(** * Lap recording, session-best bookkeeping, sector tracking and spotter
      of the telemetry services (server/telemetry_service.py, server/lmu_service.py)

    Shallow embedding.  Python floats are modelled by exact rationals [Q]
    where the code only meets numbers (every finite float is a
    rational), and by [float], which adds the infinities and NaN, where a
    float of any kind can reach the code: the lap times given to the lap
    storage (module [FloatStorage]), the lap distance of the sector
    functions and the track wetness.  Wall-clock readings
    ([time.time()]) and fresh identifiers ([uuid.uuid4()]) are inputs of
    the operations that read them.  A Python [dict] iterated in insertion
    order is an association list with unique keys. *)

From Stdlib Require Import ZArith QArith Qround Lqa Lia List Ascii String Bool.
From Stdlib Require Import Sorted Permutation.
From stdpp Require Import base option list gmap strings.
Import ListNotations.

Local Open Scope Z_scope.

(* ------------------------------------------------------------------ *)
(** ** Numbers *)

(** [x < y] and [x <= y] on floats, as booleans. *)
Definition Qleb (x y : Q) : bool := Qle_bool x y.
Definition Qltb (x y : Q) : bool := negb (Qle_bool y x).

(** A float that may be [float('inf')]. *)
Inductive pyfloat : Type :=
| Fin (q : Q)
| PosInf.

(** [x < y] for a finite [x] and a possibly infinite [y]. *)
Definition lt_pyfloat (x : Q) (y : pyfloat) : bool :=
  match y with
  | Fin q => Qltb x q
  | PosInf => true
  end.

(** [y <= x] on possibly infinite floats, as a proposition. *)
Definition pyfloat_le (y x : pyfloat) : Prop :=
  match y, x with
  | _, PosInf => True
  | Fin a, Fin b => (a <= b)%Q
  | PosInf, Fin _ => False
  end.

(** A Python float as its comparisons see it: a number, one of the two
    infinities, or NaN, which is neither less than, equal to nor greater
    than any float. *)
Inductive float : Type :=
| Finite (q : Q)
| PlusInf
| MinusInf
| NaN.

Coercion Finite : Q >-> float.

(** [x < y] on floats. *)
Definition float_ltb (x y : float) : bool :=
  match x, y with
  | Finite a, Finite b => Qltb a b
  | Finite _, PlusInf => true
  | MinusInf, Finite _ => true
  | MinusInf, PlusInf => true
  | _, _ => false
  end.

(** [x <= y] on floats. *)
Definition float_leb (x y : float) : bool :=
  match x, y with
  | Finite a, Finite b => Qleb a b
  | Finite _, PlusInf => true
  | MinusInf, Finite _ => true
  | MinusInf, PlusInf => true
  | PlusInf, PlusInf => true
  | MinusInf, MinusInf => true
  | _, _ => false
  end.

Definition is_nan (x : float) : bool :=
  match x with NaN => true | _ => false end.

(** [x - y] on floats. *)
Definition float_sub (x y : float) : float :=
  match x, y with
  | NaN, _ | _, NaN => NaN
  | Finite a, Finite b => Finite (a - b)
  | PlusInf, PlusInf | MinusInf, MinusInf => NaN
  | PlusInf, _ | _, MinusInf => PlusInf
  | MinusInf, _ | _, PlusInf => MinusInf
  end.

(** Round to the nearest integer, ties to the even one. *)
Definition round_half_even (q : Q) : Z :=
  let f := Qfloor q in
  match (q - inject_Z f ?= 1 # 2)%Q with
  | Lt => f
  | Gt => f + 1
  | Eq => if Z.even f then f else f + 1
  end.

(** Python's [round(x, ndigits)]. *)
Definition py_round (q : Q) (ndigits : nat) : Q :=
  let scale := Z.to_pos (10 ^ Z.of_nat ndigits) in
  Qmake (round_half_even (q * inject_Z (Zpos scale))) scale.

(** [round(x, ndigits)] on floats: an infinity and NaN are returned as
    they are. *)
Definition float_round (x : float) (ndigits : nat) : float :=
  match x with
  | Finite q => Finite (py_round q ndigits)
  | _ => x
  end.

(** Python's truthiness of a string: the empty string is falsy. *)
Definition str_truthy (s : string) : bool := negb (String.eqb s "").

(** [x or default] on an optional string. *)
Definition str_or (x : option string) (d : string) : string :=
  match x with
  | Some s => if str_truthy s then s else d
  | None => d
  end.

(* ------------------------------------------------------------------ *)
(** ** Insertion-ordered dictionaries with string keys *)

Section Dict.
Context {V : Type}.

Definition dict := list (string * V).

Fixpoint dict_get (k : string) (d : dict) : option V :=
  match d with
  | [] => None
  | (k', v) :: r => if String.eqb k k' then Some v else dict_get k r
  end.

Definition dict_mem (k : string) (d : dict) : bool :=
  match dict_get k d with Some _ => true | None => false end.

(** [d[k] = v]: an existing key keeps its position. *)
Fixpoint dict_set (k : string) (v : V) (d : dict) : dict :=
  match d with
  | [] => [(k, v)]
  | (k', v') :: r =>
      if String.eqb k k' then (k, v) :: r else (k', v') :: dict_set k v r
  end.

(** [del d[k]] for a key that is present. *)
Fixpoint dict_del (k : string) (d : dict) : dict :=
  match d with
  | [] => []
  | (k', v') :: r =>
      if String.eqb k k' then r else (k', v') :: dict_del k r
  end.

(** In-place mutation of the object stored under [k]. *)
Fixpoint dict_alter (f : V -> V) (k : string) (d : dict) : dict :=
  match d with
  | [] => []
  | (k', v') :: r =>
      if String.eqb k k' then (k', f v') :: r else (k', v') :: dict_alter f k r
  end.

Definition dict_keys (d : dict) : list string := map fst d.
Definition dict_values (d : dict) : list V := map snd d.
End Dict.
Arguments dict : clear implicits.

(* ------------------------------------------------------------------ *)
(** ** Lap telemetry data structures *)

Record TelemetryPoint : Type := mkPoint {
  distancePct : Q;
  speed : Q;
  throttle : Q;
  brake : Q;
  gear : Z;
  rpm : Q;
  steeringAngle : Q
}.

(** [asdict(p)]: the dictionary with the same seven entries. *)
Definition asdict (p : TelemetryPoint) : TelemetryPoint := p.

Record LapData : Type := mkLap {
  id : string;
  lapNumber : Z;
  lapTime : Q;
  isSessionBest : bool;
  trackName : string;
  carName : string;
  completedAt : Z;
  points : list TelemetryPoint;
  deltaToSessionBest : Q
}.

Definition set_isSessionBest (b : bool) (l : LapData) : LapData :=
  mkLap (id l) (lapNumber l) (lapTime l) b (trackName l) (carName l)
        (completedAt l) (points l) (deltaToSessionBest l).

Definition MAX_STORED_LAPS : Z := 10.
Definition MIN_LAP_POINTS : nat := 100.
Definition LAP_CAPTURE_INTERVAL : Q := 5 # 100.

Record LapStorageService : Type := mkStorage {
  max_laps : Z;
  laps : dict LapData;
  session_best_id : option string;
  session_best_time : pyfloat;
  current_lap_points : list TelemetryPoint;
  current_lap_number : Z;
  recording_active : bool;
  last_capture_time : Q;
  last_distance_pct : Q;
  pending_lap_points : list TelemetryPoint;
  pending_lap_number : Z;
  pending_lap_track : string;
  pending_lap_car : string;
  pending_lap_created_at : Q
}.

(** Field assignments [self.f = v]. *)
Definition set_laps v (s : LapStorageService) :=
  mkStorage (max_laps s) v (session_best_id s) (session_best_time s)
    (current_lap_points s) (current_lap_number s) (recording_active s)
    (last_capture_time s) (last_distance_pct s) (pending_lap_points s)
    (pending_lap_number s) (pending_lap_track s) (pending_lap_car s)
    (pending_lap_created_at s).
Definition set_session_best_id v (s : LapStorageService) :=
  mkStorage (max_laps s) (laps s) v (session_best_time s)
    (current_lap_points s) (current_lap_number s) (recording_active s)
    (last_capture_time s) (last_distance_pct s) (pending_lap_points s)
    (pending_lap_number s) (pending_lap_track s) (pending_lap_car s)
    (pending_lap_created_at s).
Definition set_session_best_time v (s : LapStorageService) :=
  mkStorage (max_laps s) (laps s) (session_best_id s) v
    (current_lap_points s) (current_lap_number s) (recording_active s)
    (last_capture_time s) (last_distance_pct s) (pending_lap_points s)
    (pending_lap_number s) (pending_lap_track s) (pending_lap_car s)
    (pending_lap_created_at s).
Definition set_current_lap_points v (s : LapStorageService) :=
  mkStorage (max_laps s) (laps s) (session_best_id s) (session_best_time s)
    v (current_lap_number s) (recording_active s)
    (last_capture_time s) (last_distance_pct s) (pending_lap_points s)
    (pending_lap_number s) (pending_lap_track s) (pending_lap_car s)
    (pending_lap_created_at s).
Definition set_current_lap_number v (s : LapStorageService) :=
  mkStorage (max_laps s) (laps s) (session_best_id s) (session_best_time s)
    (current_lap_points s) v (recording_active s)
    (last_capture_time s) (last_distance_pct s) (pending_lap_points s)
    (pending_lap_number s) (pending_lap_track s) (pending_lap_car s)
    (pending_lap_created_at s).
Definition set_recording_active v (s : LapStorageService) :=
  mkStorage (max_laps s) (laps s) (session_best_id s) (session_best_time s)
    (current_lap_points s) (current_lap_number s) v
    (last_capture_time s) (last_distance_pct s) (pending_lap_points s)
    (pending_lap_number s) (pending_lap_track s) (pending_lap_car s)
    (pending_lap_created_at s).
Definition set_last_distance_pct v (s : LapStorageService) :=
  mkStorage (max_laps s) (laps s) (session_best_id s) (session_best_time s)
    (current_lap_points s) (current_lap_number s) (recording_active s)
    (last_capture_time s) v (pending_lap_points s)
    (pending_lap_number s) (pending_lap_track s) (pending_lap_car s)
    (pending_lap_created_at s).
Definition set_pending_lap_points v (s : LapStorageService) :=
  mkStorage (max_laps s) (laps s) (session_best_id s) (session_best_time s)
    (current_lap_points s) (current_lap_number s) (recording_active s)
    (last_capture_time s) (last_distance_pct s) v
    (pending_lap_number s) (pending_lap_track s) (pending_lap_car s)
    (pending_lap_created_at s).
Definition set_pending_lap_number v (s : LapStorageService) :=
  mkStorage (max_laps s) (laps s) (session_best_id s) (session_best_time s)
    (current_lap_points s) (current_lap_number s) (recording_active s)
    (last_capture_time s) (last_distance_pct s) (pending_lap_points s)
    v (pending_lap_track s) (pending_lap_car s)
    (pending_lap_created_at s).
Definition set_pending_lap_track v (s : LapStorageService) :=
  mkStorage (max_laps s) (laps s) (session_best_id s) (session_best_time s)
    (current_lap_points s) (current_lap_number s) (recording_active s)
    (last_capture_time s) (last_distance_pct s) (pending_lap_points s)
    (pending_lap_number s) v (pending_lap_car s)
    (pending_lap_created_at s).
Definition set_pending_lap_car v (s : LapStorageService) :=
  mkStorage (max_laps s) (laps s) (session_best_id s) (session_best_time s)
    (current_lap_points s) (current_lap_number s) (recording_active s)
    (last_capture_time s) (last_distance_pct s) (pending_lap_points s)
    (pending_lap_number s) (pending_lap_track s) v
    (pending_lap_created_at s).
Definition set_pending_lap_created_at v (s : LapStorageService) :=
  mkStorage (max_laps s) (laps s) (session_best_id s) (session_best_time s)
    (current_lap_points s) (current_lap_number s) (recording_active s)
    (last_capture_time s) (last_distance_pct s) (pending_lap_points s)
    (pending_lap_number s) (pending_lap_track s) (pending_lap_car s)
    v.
..........
* _About this task_: For this exercise, please copy exactly the lines of the material above from its first line through the line where "b => Qleb a b" appears.

* _Result of the exercise_:
(** * Lap recording, session-best bookkeeping, sector tracking and spotter
      of the telemetry services (server/telemetry_service.py, server/lmu_service.py)

    Shallow embedding.  Python floats are modelled by exact rationals [Q]
    where the code only meets numbers (every finite float is a
    rational), and by [float], which adds the infinities and NaN, where a
    float of any kind can reach the code: the lap times given to the lap
    storage (module [FloatStorage]), the lap distance of the sector
    functions and the track wetness.  Wall-clock readings
    ([time.time()]) and fresh identifiers ([uuid.uuid4()]) are inputs of
    the operations that read them.  A Python [dict] iterated in insertion
    order is an association list with unique keys. *)

From Stdlib Require Import ZArith QArith Qround Lqa Lia List Ascii String Bool.
From Stdlib Require Import Sorted Permutation.
From stdpp Require Import base option list gmap strings.
Import ListNotations.

Local Open Scope Z_scope.

(* ------------------------------------------------------------------ *)
(** ** Numbers *)

(** [x < y] and [x <= y] on floats, as booleans. *)
Definition Qleb (x y : Q) : bool := Qle_bool x y.
Definition Qltb (x y : Q) : bool := negb (Qle_bool y x).

(** A float that may be [float('inf')]. *)
Inductive pyfloat : Type :=
| Fin (q : Q)
| PosInf.

(** [x < y] for a finite [x] and a possibly infinite [y]. *)
Definition lt_pyfloat (x : Q) (y : pyfloat) : bool :=
  match y with
  | Fin q => Qltb x q
  | PosInf => true
  end.

(** [y <= x] on possibly infinite floats, as a proposition. *)
Definition pyfloat_le (y x : pyfloat) : Prop :=
  match y, x with
  | _, PosInf => True
  | Fin a, Fin b => (a <= b)%Q
  | PosInf, Fin _ => False
  end.

(** A Python float as its comparisons see it: a number, one of the two
    infinities, or NaN, which is neither less than, equal to nor greater
    than any float. *)
Inductive float : Type :=
| Finite (q : Q)
| PlusInf
| MinusInf
| NaN.

Coercion Finite : Q >-> float.

(** [x < y] on floats. *)
Definition float_ltb (x y : float) : bool :=
  match x, y with
  | Finite a, Finite b => Qltb a b
  | Finite _, PlusInf => true
  | MinusInf, Finite _ => true
  | MinusInf, PlusInf => true
  | _, _ => false
  end.

(** [x <= y] on floats. *)
Definition float_leb (x y : float) : bool :=
  match x, y with
  | Finite a, Finite b => Qleb a b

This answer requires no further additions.